■ **Exercise materials**:

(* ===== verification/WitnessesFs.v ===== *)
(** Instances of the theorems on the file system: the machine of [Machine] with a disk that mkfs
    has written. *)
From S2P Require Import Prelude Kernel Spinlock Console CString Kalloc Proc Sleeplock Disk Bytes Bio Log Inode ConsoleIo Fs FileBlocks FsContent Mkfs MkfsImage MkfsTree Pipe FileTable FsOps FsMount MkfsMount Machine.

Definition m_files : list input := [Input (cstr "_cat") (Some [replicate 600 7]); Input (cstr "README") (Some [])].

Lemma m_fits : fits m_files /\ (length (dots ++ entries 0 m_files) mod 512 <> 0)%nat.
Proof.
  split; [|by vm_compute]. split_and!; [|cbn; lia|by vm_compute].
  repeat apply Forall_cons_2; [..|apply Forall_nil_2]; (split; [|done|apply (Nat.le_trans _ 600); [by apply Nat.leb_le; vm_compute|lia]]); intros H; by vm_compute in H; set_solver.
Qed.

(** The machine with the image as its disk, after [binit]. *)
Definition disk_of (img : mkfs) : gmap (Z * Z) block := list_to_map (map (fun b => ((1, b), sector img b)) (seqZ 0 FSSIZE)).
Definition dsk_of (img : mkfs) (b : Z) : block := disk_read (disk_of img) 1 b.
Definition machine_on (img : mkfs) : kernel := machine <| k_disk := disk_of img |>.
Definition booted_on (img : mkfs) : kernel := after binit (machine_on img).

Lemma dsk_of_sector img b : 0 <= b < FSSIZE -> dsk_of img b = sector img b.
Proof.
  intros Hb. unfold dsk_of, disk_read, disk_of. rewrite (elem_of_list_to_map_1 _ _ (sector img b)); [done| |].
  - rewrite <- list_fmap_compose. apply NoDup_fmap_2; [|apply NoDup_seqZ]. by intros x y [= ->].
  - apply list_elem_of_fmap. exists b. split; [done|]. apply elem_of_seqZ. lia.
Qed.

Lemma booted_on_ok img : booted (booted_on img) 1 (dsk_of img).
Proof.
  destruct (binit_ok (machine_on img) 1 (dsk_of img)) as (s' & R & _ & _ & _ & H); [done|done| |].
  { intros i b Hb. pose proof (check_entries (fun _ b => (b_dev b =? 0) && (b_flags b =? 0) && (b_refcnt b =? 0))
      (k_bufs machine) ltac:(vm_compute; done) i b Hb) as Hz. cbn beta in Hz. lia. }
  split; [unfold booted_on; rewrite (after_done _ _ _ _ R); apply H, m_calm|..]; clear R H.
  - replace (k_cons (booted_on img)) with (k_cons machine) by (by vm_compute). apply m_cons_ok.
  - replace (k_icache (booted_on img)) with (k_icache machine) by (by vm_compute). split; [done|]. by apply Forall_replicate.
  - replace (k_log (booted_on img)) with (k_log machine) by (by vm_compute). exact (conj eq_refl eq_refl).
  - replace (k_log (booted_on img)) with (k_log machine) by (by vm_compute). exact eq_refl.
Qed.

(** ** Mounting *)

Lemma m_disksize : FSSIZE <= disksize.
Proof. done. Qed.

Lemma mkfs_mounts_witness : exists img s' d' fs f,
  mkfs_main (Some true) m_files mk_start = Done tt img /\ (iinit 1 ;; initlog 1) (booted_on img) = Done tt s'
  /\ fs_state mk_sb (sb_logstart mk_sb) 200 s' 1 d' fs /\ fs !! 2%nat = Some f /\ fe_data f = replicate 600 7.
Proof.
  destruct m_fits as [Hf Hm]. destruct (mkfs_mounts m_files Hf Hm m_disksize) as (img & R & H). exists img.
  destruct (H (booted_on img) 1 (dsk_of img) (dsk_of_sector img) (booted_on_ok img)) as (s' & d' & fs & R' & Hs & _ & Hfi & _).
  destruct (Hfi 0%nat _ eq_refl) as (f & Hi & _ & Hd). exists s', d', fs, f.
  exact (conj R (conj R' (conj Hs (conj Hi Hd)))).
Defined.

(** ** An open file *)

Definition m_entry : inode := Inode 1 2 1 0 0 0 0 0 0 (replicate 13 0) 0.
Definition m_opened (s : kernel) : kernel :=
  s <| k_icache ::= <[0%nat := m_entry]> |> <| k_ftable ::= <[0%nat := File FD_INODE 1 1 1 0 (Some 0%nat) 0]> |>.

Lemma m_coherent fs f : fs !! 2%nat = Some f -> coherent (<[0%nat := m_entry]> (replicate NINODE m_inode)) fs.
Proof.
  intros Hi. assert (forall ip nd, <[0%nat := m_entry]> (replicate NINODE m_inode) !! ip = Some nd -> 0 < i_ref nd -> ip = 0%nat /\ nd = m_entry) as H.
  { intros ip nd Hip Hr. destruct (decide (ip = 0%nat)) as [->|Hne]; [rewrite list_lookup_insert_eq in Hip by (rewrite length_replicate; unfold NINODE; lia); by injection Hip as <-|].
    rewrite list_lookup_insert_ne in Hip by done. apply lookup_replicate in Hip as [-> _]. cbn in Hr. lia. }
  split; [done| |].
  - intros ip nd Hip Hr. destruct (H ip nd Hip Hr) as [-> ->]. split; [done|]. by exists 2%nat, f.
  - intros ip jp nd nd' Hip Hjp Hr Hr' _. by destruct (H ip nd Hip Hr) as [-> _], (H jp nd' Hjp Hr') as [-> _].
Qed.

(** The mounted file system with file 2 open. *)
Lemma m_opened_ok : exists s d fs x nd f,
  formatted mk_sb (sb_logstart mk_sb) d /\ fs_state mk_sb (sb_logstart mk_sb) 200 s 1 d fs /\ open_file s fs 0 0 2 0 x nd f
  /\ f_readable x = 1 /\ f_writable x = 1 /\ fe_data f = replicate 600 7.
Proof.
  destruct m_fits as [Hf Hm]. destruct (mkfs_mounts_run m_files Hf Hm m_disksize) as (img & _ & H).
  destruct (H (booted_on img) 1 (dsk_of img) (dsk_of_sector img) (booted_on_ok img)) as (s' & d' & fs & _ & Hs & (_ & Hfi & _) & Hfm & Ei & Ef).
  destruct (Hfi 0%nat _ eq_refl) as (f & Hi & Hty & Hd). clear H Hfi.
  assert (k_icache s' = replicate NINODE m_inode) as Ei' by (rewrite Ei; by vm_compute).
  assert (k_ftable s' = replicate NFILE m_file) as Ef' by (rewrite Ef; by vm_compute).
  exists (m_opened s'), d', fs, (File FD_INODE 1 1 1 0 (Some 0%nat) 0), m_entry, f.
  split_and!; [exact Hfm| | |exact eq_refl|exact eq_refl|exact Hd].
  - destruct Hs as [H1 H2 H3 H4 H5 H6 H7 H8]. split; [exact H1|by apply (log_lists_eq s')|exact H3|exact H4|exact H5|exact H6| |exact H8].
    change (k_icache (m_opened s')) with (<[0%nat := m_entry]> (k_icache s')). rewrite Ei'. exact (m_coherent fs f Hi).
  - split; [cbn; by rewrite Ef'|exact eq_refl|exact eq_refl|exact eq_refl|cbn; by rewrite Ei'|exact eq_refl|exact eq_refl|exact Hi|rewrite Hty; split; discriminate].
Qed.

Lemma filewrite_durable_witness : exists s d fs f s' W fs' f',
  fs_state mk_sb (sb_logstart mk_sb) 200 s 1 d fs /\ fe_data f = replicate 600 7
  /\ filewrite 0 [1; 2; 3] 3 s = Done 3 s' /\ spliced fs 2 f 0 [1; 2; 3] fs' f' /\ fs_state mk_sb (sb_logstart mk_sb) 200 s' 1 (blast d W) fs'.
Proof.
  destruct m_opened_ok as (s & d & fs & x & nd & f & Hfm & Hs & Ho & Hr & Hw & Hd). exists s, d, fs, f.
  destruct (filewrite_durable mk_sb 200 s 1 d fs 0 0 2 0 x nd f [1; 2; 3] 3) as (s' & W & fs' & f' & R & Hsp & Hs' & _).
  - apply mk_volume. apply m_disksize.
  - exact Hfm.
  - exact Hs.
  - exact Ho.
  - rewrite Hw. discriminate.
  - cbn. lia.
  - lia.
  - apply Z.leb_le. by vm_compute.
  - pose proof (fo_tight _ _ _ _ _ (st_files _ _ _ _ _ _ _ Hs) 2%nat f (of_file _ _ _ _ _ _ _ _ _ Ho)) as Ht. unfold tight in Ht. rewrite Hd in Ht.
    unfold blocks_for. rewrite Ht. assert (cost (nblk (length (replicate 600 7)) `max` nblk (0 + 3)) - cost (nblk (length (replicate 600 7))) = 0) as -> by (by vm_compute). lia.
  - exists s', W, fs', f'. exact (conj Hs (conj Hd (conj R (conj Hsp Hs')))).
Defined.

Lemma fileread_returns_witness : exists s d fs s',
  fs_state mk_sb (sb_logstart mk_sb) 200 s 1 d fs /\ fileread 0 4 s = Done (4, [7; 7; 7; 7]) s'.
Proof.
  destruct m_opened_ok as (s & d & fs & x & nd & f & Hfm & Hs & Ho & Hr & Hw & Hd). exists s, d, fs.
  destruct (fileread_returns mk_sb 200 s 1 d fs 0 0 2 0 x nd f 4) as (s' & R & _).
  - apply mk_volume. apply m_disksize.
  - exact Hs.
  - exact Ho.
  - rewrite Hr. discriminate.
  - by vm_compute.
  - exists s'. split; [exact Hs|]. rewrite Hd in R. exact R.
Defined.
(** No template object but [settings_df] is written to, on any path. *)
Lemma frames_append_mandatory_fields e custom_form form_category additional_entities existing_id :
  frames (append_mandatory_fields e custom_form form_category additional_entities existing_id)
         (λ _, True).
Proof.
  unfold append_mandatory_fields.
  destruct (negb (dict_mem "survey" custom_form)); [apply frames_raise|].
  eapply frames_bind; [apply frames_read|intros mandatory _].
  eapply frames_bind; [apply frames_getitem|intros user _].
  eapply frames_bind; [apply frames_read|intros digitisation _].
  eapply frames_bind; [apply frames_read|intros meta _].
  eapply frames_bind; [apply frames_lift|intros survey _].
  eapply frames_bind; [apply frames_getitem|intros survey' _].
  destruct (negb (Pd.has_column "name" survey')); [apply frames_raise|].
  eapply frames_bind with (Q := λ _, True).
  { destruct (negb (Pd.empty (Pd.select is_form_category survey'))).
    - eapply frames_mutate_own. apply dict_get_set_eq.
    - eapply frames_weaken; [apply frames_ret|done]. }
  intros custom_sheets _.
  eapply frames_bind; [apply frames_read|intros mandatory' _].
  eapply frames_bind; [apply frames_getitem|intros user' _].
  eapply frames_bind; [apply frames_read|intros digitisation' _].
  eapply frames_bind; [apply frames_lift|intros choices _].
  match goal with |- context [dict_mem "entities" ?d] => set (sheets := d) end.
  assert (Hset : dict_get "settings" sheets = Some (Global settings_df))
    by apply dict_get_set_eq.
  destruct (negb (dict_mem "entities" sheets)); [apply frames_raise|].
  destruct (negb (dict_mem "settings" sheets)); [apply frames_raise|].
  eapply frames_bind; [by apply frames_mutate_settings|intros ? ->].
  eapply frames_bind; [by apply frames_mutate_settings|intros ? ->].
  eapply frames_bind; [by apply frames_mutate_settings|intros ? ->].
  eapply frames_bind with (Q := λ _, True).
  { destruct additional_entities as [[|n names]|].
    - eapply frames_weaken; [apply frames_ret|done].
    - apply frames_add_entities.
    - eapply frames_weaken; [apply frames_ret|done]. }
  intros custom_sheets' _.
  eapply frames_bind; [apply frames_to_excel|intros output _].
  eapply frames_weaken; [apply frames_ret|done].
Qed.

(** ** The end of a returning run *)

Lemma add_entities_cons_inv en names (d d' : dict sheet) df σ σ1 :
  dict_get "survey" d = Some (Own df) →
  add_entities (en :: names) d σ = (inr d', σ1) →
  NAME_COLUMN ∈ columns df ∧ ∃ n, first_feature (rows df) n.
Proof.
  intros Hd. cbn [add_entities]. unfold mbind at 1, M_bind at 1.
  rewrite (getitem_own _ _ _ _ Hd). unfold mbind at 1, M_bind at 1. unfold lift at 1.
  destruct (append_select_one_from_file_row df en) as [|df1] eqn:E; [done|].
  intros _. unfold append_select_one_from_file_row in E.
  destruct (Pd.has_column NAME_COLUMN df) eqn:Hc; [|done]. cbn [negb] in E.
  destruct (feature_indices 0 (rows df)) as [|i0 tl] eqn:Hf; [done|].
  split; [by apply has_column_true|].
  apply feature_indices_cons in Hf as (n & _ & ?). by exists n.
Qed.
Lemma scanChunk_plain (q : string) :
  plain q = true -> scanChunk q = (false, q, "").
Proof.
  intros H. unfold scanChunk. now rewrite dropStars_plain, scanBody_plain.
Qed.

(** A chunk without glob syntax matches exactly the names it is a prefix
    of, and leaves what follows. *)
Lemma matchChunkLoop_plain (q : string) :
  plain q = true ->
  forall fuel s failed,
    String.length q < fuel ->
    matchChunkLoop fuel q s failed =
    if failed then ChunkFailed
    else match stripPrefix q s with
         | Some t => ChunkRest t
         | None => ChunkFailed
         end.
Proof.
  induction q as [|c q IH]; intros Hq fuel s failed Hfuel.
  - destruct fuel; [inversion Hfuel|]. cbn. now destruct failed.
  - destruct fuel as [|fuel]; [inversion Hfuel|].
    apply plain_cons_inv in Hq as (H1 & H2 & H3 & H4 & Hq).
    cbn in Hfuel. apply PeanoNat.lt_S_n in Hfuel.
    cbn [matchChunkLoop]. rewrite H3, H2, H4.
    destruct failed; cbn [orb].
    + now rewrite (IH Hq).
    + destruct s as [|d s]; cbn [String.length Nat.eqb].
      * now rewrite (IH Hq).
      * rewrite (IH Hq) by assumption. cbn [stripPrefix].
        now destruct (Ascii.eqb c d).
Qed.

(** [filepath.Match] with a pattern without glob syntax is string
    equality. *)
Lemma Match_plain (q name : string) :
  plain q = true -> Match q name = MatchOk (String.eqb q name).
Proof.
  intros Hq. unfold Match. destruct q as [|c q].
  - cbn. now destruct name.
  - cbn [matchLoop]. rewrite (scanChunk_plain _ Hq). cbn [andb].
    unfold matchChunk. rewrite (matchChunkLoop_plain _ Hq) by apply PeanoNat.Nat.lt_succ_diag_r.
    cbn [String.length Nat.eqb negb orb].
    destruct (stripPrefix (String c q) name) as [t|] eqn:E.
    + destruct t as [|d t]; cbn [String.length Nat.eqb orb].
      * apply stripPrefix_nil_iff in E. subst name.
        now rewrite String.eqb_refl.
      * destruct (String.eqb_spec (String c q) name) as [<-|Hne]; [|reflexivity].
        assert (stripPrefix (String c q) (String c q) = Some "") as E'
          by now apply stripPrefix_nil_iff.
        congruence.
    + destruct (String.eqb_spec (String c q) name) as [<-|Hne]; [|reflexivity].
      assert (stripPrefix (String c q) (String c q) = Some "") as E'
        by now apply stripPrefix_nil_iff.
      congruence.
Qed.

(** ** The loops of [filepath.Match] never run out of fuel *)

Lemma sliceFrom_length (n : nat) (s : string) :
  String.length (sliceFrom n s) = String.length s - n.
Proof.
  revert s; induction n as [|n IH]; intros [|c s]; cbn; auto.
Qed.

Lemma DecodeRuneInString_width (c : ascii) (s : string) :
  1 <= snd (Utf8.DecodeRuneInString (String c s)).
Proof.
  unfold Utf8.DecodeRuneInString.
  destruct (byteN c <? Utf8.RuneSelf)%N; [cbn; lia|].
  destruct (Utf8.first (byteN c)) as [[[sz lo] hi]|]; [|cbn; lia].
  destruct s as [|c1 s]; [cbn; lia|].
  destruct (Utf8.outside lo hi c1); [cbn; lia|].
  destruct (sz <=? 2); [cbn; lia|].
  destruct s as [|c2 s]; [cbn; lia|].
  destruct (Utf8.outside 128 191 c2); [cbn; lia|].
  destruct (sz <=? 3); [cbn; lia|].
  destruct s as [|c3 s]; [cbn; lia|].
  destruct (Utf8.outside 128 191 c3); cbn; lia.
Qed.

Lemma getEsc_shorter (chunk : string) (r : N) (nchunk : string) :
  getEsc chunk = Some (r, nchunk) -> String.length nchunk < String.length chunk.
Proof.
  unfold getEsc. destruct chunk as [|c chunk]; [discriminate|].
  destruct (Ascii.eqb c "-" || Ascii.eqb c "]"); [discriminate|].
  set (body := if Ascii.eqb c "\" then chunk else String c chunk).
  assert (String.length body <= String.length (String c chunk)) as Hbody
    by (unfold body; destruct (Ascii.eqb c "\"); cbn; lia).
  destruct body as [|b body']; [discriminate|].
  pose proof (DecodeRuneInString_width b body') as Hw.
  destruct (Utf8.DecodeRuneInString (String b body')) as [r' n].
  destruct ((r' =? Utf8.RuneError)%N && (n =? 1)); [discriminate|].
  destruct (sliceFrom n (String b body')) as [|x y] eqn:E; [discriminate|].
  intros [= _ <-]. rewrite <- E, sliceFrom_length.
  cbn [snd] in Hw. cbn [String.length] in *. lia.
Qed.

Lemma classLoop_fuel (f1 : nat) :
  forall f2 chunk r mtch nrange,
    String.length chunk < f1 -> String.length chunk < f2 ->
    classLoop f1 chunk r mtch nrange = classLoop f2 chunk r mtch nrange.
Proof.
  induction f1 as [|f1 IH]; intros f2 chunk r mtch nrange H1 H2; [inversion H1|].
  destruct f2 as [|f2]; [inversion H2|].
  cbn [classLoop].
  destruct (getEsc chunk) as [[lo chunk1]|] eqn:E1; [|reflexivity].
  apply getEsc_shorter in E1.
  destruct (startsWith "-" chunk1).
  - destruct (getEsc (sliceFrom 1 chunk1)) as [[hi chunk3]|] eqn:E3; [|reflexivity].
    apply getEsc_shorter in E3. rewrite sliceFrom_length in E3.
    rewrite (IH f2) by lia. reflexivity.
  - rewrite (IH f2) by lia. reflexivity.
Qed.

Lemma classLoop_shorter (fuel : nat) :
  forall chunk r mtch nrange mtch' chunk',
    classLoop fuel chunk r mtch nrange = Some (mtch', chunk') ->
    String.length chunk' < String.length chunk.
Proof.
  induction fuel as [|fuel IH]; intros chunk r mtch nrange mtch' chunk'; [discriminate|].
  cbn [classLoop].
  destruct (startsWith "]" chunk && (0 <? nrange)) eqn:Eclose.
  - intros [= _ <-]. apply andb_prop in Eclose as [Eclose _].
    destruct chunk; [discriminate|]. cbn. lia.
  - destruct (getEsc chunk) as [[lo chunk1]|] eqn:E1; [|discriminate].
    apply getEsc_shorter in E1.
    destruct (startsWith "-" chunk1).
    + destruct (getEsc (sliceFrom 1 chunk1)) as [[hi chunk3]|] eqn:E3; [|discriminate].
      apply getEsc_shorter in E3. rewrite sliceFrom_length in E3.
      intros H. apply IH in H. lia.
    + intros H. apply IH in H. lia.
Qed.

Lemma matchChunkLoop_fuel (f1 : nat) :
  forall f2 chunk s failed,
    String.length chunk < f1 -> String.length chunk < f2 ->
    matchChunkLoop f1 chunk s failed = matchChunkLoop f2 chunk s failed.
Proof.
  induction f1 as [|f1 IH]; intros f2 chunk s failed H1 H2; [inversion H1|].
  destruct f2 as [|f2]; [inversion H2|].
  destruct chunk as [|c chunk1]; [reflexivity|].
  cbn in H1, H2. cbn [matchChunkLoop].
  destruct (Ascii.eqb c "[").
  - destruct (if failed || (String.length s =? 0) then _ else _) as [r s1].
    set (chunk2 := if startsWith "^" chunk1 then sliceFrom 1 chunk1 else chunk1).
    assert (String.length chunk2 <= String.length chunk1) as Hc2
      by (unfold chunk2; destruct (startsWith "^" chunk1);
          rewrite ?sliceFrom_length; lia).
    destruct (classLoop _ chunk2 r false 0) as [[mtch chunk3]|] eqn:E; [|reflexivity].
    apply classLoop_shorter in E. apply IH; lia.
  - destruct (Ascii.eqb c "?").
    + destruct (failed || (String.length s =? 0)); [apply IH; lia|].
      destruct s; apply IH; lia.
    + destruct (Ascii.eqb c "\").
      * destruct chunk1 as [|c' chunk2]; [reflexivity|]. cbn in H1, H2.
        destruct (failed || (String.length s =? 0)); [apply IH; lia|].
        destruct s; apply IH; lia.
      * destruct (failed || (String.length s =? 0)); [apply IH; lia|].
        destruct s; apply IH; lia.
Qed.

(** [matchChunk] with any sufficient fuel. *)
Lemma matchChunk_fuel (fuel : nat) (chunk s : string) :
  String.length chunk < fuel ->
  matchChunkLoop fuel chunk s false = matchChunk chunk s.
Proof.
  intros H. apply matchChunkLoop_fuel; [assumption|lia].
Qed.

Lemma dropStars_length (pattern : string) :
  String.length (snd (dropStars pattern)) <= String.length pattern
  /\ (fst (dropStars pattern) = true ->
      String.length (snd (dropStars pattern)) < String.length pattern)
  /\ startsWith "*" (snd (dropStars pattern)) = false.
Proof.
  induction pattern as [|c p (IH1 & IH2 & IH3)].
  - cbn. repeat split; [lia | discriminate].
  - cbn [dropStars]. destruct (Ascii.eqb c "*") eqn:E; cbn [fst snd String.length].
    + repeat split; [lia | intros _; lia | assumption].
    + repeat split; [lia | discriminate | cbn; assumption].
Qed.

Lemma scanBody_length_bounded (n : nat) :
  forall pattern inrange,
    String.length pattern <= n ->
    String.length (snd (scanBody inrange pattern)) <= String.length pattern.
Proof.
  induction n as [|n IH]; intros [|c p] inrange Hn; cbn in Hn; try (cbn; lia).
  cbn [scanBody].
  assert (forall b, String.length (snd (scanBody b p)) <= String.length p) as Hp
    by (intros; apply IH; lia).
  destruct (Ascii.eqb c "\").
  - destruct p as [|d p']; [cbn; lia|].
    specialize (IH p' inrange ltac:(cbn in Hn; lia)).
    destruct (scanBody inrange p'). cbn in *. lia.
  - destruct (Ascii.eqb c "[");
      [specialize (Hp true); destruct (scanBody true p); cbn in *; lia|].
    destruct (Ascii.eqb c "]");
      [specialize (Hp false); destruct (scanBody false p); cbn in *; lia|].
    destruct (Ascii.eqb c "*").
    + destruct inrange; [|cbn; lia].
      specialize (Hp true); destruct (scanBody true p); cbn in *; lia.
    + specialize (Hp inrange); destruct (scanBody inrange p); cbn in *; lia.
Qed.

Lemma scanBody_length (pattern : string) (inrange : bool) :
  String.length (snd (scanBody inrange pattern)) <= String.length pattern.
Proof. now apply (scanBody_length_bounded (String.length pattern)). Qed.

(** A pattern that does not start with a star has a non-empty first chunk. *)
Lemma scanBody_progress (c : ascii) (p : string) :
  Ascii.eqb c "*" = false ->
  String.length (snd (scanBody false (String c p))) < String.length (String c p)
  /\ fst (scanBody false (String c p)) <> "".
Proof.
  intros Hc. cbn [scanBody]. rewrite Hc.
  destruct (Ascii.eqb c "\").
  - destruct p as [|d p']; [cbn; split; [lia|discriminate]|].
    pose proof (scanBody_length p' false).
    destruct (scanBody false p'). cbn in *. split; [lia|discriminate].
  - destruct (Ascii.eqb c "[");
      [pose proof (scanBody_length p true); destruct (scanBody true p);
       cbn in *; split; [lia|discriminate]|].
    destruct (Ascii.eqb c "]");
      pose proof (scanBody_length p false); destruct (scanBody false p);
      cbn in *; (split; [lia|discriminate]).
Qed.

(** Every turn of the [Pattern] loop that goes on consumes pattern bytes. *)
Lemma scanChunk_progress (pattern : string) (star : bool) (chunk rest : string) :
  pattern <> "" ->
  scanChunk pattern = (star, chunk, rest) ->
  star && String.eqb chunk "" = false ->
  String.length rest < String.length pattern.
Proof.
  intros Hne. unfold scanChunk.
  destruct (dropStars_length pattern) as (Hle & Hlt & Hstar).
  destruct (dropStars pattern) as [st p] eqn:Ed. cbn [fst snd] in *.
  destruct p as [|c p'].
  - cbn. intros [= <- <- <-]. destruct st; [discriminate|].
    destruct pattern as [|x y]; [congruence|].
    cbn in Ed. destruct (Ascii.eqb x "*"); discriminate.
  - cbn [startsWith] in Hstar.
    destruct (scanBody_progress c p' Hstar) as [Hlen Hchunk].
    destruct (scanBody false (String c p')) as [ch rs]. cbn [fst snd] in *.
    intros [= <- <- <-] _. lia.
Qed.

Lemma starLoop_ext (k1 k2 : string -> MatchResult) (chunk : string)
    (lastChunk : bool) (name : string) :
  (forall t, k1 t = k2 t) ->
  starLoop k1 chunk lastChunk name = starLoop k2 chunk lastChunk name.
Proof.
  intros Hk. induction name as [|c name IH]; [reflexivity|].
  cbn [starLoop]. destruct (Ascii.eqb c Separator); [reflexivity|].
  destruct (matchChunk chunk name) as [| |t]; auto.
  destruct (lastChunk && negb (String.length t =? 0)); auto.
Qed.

■ **The task**: Exactly as they appear above, output the lines of the data from the first through the one that contains "has written. *)", and only those lines.

■ **Your solution**:
(* ===== verification/WitnessesFs.v ===== *)
(** Instances of the theorems on the file system: the machine of [Machine] with a disk that mkfs
    has written. *)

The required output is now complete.